Word of Relevant Mouth" Is the Only PR Strategy Built for the Answer Engine Era
GEO & WORM Diagram showing blue links of coverage adn hwo they inform GEO search and visibility.
AI doesn't hand people a list of links anymore. It hands them an answer — already written, already synthesised, already decided. ChatGPT, Gemini, Perplexity: they pull together facts and quotes from sources they already trust, and they serve up one clean paragraph instead of ten blue links.
That's not a small shift. It's a different game entirely. And most PR teams are still playing the old one.
What is Generative Engine Optimization (GEO)?
Generative Engine Optimization (GEO) is the practice of shaping how a brand appears, or fails to appear, inside AI-generated answers, rather than in a list of search results. Where SEO earns you a ranking, GEO earns you a mention inside the answer itself.
Recent research from Muck Rack's What Is AI Reading report found that the vast majority of links AI cites come from non-paid, earned sources and roughly a quarter of those are straightforward journalistic coverage. In simple terms : AI is reading the news, not paid for or ad copy..
That's not a coincidence. It's the entire argument for WORM.
What is WORM (Word of Relevant Mouth)?
WORM - Word of Relevant Mouth - Is a communications framework built on a simple premise: influence doesn't come from being heard by everyone, it comes from being trusted by the right few. Instead of chasing broad reach, WORM identifies the specific, credible voices a niche community already listens to, and earns their endorsement.
Where broadcast PR asks "how many people saw this?", WORM asks "did the right person say it?"
Why GEO proves the case for earned content
WORM was built on a premise PR and comms people have always known to be true: relevance and credibility beat volume. GEO is the first hard evidence of that at machine scale - because it turns out AI answer engines are making the exact same bet.
Generative engines don't care how many people saw your press release. They care whether trusted, third-party sources are saying the same thing about you, consistently, in language they recognise. That's not paid reach and it's not owned content. It's earned media - the home territory of PR and comms - now doing double duty as the raw material AI trusts enough to cite. If you've spent your career building genuine relationships with the right journalists and specialist voices rather than buying reach, GEO is validating exactly that instinct. I wrote about this shift in more detail in [Why "Word of Mouth" Needs a New Model (https://www.force4goodconsultancy.com/news/why-worms-are-shaping-comms-strategies-in-2026) - this piece picks up where that one left off.
Three things GEO rewards and WORM has always been built around:
- Third-party validation over self-promotion. AI models weight earned coverage far above owned content. WORM has never trusted a brand's own voice to do the persuading - it was always about who else is saying it.

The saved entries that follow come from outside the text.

Lemma strlcat_spec d u x t r count :
  d = cstr u x -> text u -> text t -> count <= Z.of_nat (length d) ->
  Z.of_nat (length u) + Z.of_nat (length t) < 2 ^ 32 ->
  strlcat d (cstr t r) count =
    if count <=? Z.of_nat (length u) then Fault KernelBug
    else Ok (Z.of_nat (length u) + Z.of_nat (length t),
             put (u ++ take (Z.to_nat (count - Z.of_nat (length u) - 1)) t) d).
Proof.
  intros Ed Hu Ht Hc Hlt. unfold strlcat. rewrite Ed at 1. rewrite !strlen_cstr by done. cbn [mbind res_bind].
  rewrite u32_small by lia. destruct (Z.leb_spec count (Z.of_nat (length u))); [done|].
  set (m := Z.to_nat (count - Z.of_nat (length u) - 1)).
  set (len := if count - Z.of_nat (length u) <=? Z.of_nat (length t) then _ else _).
  assert (len = Z.of_nat (length (take m t))) as ->.
  { rewrite length_take. unfold len, m. destruct (Z.leb_spec (count - Z.of_nat (length u)) (Z.of_nat (length t))); lia. }
  assert (Z.of_nat (length u) + Z.of_nat (length (take m t)) < Z.of_nat (length d)) by (rewrite length_take; lia).
  rewrite memcpy_at_spec by (rewrite ?length_app; cbn [length]; rewrite ?length_take in *; lia).
  cbn [mbind res_bind]. rewrite !Nat2Z.id.
  assert (take (length (take m t)) (cstr t r) = take m t) as ->.
  { rewrite length_take, take_app_le by lia. destruct (decide (length t <= m)%nat);
      [rewrite !take_ge; done || lia | f_equal; lia]. }
  assert (take (length u) d = u) as -> by (rewrite Ed; apply take_app_length).
  rewrite <- (length_app u (take m t)), app_assoc, <- (Nat2Z.inj_add (length u) (length (take m t))), <- (length_app u (take m t)).
  rewrite awrite_end; [done|]. rewrite length_app. lia.
Qed.

(** ** Trimming and splitting *)

Lemma index_all P `{forall x, Decision (P x)} l : Forall (fun x => ~ P x) l -> index P l = None.
Proof.
  induction 1 as [|x l Hx _ IH]; [done|]. by rewrite index_cons, decide_False, IH.
Qed.

Lemma skip_spaces_cstr k t r :
  skip_spaces_from k (cstr t r) =
    Ok (k + default (Z.of_nat (length t)) (index (fun x => isspace x = false) t)).
Proof.
  revert k. induction t as [|x t IH]; intros k; cbn [app skip_spaces_from]; [cbn; f_equal; lia|].
  rewrite index_cons. destruct (isspace x); cbn [decide].
  - rewrite decide_False by done. rewrite IH.
    destruct (index _ t); cbn [fmap option_fmap option_map default length]; unfold id; f_equal; lia.
  - rewrite decide_True by done. cbn. f_equal. lia.
Qed.

Definition blank (t : list Z) : Prop := Forall (fun c => isspace c = true) t.
(** A text with no white space at either end. *)
Definition trimmed (t : list Z) : Prop :=
  (forall c, head t = Some c -> isspace c = false) /\ (forall c, last t = Some c -> isspace c = false).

- Consistency across trusted sources. AI systems connect the dots when your name, your spokespeople and your key phrases show up the same way, again and again, across outlets. That's message discipline - a WORM fundamental, not a GEO invention.
- Niche authority over mass reach. The trade publication your buyer actually reads will get cited by an AI answer engine before a general news mention ever will. Relevance beats reach. It always has.
How to apply WORM in the GEO era
This isn't a new framework bolted onto an old one. It's the same discipline, pointed at a new audience - because your audience now includes the AI systems briefing your buyer before your buyer ever finds your website.
Find the relevant voice, not the biggest one. Identify who your specific community already trusts - the trade journalist, the niche analyst, the practitioner with a following of the right five hundred people, not the wrong five hundred thousand.
Say the same thing, everywhere, in the same words. Consistent naming, consistent phrasing, consistent facts. If an AI system can't tell your press release and your executive bio are talking about the same person, it won't cite either.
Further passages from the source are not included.